From the records that follow, copy every line that contains the word "What".
Dataset records section start
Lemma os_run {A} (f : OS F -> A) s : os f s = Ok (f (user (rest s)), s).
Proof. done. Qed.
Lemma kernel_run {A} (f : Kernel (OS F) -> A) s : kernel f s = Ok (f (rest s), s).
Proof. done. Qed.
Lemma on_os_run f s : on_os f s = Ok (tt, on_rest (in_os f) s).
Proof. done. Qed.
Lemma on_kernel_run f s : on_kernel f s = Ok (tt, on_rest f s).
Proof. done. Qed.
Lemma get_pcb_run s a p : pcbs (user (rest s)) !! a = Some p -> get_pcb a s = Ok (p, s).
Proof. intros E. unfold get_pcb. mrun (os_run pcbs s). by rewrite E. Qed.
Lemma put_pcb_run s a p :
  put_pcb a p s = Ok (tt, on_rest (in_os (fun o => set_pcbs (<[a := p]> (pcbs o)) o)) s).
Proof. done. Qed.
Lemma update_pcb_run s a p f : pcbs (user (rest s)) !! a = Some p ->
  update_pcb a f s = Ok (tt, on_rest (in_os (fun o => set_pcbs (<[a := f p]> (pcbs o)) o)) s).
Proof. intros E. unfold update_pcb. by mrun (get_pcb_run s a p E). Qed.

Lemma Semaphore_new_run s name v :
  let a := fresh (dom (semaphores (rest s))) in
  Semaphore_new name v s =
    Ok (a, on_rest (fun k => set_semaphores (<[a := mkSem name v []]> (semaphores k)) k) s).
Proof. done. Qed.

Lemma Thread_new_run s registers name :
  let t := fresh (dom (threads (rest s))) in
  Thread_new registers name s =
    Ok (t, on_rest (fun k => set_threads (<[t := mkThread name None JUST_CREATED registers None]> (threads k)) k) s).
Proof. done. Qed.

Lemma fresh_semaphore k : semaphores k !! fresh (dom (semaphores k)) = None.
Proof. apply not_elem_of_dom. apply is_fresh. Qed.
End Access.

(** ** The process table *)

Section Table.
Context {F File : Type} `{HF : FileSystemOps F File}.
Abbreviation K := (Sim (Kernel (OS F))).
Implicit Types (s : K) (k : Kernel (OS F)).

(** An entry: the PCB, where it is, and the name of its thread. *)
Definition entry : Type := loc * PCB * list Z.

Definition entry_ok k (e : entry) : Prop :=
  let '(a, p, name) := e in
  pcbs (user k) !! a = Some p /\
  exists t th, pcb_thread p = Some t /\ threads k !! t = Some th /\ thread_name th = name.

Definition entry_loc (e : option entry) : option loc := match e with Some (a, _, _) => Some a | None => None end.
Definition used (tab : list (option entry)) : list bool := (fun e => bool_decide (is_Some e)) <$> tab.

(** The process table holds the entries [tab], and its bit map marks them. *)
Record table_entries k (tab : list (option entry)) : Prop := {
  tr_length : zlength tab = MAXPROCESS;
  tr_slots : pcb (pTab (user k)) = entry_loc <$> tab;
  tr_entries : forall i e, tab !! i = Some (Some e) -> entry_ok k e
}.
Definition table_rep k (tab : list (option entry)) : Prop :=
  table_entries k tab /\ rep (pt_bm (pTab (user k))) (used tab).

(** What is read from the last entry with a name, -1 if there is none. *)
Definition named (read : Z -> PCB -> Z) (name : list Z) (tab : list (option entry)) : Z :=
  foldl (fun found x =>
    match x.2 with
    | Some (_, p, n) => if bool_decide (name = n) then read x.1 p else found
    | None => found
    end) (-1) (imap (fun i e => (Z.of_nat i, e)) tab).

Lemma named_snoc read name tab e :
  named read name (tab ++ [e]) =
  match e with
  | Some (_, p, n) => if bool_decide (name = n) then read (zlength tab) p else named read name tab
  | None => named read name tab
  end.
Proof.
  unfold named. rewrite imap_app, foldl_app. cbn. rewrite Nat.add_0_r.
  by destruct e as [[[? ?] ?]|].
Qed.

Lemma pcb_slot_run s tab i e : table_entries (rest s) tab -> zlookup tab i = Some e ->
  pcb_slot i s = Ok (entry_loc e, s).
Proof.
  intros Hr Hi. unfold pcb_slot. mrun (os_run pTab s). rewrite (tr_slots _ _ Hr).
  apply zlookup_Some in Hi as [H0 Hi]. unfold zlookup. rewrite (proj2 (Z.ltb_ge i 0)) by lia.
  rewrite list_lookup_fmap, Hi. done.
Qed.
Dataset records section end
Dataset records section start
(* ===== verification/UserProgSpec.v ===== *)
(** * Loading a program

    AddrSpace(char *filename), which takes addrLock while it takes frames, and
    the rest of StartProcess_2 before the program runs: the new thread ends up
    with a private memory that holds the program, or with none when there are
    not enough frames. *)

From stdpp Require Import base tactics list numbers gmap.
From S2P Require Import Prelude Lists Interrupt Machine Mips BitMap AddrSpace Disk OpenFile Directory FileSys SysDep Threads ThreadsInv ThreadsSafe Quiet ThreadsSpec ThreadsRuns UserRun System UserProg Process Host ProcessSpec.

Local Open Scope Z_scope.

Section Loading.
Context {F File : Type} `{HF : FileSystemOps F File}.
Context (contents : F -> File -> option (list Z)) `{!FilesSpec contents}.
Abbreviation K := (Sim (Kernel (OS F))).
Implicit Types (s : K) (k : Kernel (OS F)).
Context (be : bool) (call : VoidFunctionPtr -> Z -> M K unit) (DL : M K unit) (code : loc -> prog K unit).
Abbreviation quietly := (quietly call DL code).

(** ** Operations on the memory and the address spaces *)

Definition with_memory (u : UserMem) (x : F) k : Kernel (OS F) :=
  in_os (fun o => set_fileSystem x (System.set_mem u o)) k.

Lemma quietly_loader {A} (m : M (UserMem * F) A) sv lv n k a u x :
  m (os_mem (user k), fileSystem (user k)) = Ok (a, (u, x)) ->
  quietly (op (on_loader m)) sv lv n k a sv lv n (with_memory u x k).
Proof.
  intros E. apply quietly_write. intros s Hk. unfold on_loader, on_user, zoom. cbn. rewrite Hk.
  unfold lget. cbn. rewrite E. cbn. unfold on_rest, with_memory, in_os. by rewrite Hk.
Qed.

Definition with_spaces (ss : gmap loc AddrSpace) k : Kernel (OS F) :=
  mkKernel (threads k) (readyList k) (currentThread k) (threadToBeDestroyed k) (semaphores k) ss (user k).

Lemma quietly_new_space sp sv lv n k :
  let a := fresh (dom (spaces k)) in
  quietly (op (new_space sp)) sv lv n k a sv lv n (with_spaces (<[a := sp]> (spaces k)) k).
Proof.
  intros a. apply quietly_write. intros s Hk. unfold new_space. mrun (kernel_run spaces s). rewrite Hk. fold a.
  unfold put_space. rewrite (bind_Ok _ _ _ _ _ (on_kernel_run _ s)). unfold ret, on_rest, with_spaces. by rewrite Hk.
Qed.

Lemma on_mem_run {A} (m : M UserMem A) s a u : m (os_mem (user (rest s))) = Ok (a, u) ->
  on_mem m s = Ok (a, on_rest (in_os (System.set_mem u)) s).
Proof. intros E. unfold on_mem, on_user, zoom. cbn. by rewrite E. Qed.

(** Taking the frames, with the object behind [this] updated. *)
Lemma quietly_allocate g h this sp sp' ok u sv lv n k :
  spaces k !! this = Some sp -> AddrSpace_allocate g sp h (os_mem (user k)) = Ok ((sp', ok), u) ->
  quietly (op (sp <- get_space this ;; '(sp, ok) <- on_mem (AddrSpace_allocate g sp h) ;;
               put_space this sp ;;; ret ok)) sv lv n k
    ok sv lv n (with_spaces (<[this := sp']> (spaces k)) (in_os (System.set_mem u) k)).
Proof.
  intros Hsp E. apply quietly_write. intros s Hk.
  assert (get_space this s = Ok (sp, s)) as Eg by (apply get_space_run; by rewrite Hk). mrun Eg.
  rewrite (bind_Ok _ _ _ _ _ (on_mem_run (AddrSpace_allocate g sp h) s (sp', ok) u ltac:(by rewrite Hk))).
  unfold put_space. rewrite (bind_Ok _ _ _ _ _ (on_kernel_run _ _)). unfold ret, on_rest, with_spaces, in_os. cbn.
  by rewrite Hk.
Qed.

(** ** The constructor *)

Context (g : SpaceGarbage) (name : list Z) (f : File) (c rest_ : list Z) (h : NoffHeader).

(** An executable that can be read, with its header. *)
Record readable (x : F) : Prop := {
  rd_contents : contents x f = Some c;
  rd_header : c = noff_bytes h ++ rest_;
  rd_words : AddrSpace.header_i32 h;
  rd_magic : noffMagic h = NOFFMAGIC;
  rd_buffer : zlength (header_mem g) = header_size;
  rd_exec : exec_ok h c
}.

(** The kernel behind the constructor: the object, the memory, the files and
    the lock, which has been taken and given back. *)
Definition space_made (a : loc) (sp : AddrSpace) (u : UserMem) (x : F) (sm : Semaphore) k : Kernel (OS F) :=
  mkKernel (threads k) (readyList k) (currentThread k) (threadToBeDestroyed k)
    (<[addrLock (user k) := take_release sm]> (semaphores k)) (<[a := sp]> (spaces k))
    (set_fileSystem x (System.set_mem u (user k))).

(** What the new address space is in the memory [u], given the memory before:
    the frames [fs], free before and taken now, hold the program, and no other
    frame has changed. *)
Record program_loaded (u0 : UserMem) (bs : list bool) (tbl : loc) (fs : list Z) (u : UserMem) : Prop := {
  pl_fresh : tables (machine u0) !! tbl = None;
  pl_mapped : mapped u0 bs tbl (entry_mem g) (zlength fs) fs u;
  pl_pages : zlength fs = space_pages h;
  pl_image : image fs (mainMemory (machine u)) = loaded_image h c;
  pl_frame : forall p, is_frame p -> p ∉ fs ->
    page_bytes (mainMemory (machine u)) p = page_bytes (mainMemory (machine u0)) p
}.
Dataset records section end
**Answer to the problem**
(** What is read from the last entry with a name, -1 if there is none. *)
(** What the new address space is in the memory [u], given the memory before:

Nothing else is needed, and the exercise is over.